**Prompt:**
From the first line to the last, give the data again exactly.
*** Block opens ***
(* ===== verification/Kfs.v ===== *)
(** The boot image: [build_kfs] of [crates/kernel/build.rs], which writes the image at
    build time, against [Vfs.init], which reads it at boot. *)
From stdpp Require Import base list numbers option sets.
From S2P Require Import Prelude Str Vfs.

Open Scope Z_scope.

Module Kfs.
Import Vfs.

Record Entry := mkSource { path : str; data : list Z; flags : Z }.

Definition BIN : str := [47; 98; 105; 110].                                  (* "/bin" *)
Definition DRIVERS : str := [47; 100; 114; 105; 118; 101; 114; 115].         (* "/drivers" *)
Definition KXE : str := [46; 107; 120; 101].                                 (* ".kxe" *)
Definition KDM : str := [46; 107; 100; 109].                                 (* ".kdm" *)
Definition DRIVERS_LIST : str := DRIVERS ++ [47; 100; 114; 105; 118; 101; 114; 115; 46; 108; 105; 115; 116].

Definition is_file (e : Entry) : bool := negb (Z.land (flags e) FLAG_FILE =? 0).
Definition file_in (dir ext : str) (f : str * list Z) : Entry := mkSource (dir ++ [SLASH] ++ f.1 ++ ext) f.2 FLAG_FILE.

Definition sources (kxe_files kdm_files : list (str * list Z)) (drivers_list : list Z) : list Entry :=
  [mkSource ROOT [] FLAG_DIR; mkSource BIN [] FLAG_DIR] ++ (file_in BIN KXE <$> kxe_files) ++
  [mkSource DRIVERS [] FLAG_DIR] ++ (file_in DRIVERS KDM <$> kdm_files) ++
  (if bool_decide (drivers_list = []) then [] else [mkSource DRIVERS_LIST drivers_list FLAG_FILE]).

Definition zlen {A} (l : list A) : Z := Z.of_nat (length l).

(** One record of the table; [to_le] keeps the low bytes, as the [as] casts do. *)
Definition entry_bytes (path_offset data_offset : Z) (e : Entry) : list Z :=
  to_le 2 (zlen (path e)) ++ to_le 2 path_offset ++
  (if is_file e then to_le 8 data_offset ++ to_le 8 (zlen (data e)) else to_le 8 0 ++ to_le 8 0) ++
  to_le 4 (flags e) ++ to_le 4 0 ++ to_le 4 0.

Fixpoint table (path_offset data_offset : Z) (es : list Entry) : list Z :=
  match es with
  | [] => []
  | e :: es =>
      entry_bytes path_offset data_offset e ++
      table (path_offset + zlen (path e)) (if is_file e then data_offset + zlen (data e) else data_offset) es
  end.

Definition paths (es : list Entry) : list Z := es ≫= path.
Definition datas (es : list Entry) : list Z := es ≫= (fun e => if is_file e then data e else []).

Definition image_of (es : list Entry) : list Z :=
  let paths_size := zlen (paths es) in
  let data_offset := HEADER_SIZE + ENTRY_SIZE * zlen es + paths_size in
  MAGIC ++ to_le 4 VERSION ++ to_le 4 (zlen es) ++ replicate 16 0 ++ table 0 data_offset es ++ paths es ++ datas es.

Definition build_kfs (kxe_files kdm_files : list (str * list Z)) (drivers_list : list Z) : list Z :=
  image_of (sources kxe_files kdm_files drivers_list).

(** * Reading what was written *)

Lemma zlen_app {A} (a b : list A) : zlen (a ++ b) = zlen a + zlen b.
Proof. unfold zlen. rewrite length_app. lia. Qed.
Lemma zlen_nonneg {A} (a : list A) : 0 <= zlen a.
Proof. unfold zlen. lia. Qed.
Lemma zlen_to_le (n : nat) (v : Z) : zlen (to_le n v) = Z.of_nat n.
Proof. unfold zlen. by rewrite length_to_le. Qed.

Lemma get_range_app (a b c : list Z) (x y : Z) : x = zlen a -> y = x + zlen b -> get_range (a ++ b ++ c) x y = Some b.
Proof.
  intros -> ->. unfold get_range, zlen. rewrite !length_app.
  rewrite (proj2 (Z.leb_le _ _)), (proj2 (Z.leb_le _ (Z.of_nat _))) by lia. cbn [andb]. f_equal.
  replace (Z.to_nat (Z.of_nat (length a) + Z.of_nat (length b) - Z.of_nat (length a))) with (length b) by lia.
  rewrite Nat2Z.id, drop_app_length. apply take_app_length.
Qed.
*** Block closes ***
**Answer to this exercise:**
(* ===== verification/Kfs.v ===== *)
(** The boot image: [build_kfs] of [crates/kernel/build.rs], which writes the image at
    build time, against [Vfs.init], which reads it at boot. *)
From stdpp Require Import base list numbers option sets.
From S2P Require Import Prelude Str Vfs.

Open Scope Z_scope.

Module Kfs.
Import Vfs.

Record Entry := mkSource { path : str; data : list Z; flags : Z }.

Definition BIN : str := [47; 98; 105; 110].                                  (* "/bin" *)
Definition DRIVERS : str := [47; 100; 114; 105; 118; 101; 114; 115].         (* "/drivers" *)
Definition KXE : str := [46; 107; 120; 101].                                 (* ".kxe" *)
Definition KDM : str := [46; 107; 100; 109].                                 (* ".kdm" *)
Definition DRIVERS_LIST : str := DRIVERS ++ [47; 100; 114; 105; 118; 101; 114; 115; 46; 108; 105; 115; 116].

Definition is_file (e : Entry) : bool := negb (Z.land (flags e) FLAG_FILE =? 0).
Definition file_in (dir ext : str) (f : str * list Z) : Entry := mkSource (dir ++ [SLASH] ++ f.1 ++ ext) f.2 FLAG_FILE.

Definition sources (kxe_files kdm_files : list (str * list Z)) (drivers_list : list Z) : list Entry :=
  [mkSource ROOT [] FLAG_DIR; mkSource BIN [] FLAG_DIR] ++ (file_in BIN KXE <$> kxe_files) ++
  [mkSource DRIVERS [] FLAG_DIR] ++ (file_in DRIVERS KDM <$> kdm_files) ++
  (if bool_decide (drivers_list = []) then [] else [mkSource DRIVERS_LIST drivers_list FLAG_FILE]).

Definition zlen {A} (l : list A) : Z := Z.of_nat (length l).

(** One record of the table; [to_le] keeps the low bytes, as the [as] casts do. *)
Definition entry_bytes (path_offset data_offset : Z) (e : Entry) : list Z :=
  to_le 2 (zlen (path e)) ++ to_le 2 path_offset ++
  (if is_file e then to_le 8 data_offset ++ to_le 8 (zlen (data e)) else to_le 8 0 ++ to_le 8 0) ++
  to_le 4 (flags e) ++ to_le 4 0 ++ to_le 4 0.

Fixpoint table (path_offset data_offset : Z) (es : list Entry) : list Z :=
  match es with
  | [] => []
  | e :: es =>
      entry_bytes path_offset data_offset e ++
      table (path_offset + zlen (path e)) (if is_file e then data_offset + zlen (data e) else data_offset) es
  end.

Definition paths (es : list Entry) : list Z := es ≫= path.
Definition datas (es : list Entry) : list Z := es ≫= (fun e => if is_file e then data e else []).

Definition image_of (es : list Entry) : list Z :=
  let paths_size := zlen (paths es) in
  let data_offset := HEADER_SIZE + ENTRY_SIZE * zlen es + paths_size in
  MAGIC ++ to_le 4 VERSION ++ to_le 4 (zlen es) ++ replicate 16 0 ++ table 0 data_offset es ++ paths es ++ datas es.

Definition build_kfs (kxe_files kdm_files : list (str * list Z)) (drivers_list : list Z) : list Z :=
  image_of (sources kxe_files kdm_files drivers_list).

(** * Reading what was written *)

Lemma zlen_app {A} (a b : list A) : zlen (a ++ b) = zlen a + zlen b.
Proof. unfold zlen. rewrite length_app. lia. Qed.
Lemma zlen_nonneg {A} (a : list A) : 0 <= zlen a.
Proof. unfold zlen. lia. Qed.
Lemma zlen_to_le (n : nat) (v : Z) : zlen (to_le n v) = Z.of_nat n.
Proof. unfold zlen. by rewrite length_to_le. Qed.

Lemma get_range_app (a b c : list Z) (x y : Z) : x = zlen a -> y = x + zlen b -> get_range (a ++ b ++ c) x y = Some b.
Proof.
  intros -> ->. unfold get_range, zlen. rewrite !length_app.
  rewrite (proj2 (Z.leb_le _ _)), (proj2 (Z.leb_le _ (Z.of_nat _))) by lia. cbn [andb]. f_equal.
  replace (Z.to_nat (Z.of_nat (length a) + Z.of_nat (length b) - Z.of_nat (length a))) with (length b) by lia.
  rewrite Nat2Z.id, drop_app_length. apply take_app_length.
Qed.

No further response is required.